Senior housing occupancy fell from 87.7% in the first quarter of 2020 to 84.9% in the second, marking both the largest drop and the lowest occupancy rate since the National Investment Center for Seniors Housing & Care began collecting data in 2005, according to its new report.
While some better-resourced senior housing facilities will be able to weather the pandemic's margin crunch as costs rise and revenues drop, others are facing closure or consolidation, said Beth Burnham Mace, NIC's chief economist. Meanwhile, the economic impact of the pandemic is causing evictions to rise, vexing providers who are starting to recognize housing instablity as a social determinant of health.
"Some senior housing operators may not be able to withstand this," she said. "There will be some consolidation in the industry."
Senior housing providers will likely limit new residents until a vaccine is readily available, given how COVID-19 has disproportionately impacted these communal facilities, Burnham Mace said. Personal protective equipment access is still an issue and testing processing is lagging, she said.
Senior housing operators are implementing new sanitation protocols, screening processes, ventilation systems, staffing strategies to limit employees' travel between facilities as well as socialization opportunities for residents, Burnham Mace said.
"The framework has shifted from a sprint to more of a marathon, except it is a marathon without a destination," she said. "Operators are acknowledging that their leaders and staff have to set themselves up for a long duration of a hard working environment."
The worst of the senior housing occupancy decline is seemingly past, but setbacks are likely far from over, said Chuck Harry, NIC's chief operating officer.

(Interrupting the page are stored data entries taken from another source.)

Lemma api_result_shape_witness :
  let e := mkEnv 100 5 0 101 (inr (mkHttp 401 (inr VNone) (inr "denied"))) in
  let r := fst (fst (get_stock_info (init (mkConfig 10 300)) e "AAPL")) in
  get_multiple_stock_data [("AAPL"%string, inr r)] !! "AAPL" = Some r
  /\ (success r = true <-> error_type r = None)
  /\ (success r = false -> data r = VNone).
Proof.
  intros e r.
  assert (Hl : get_multiple_stock_data [("AAPL"%string, inr r)] !! "AAPL"
               = Some r) by (vm_compute; reflexivity).
  split; [exact Hl|].
  destruct api_result_shape as [_ H].
  apply (H [("AAPL"%string, inr r)] "AAPL"%string r); [|exact Hl].
  constructor; [|constructor]. cbn [snd fst].
  exists (init (mkConfig 10 300)), e. reflexivity.
Defined.

Lemma miss_events s e method endpoint params body cache_ttl bypass :
  missed s e method endpoint params bypass ->
  let r := _make_request s e method endpoint params body cache_ttl bypass in
  cached (fst (fst r)) = false
  /\ snd r = [Acquire (snd (RateLimiter.acquire (rate_limiter s) (mono e) (lag e)));
              Dispatch method endpoint params body].
Proof.
  intros Hm r. subst r. rewrite make_request_miss by exact Hm.
  destruct (reply e) as [ex|h].
  - split; [apply handle_exception_shape | reflexivity].
  - destruct (_process_response h _) as [ex|rd] eqn:Hp.
    + split; [apply handle_exception_shape | reflexivity].
    + split; [|reflexivity]. by apply process_response_shape in Hp as (Hc & _).
Qed.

"Many properties still lack access to personal protective equipment and COVID-19 testing to keep residents and caregivers safe," he said in prepared remarks. "Property operators and policymakers continue to need reliable data to make the best decisions, especially in states and cities that eased social distancing restrictions this summer and are already seeing major spikes in illnesses."
The NIC also unveiled a report this week on skilled-nursing facilities, finding that occupancy fell to 78.9% in April compared to 84.4% in April 2019 as non-urgent surgeries stopped and states and counties imposed restrictions on the sector to limit the spread of COVID-19.
Bucking the typical trend, Medicaid revenue per patient day rose 4.9% from March to April as many states increased reimbursement to help SNFs manage the pandemic. But the boosted Medicaid payments still may not be enough to cover the cost of care for residents in certain states, NIC experts said.
Even though nursing homes have been COVID-19 hot spots, the Trump administration delayed support and offered limited to resources to SNFs, a new report from several U.S. Senators found. The federal government delivered faulty and unusable PPE to SNFs and left eligible nursing homes off the distribution list, according to the report.
The industry needs to adopt a new model, both from a reimbursement and coordination perspective, to better support skilled-nursing facilities, said Lyndean Brick, CEO of the consultancy Advis.
"SNF reimbursement is pitiful, consequently staffing rates and resources are limited," she said. "We need to look at if hospitals should be mandated to partner with SNFs and how we can change the current dynamic."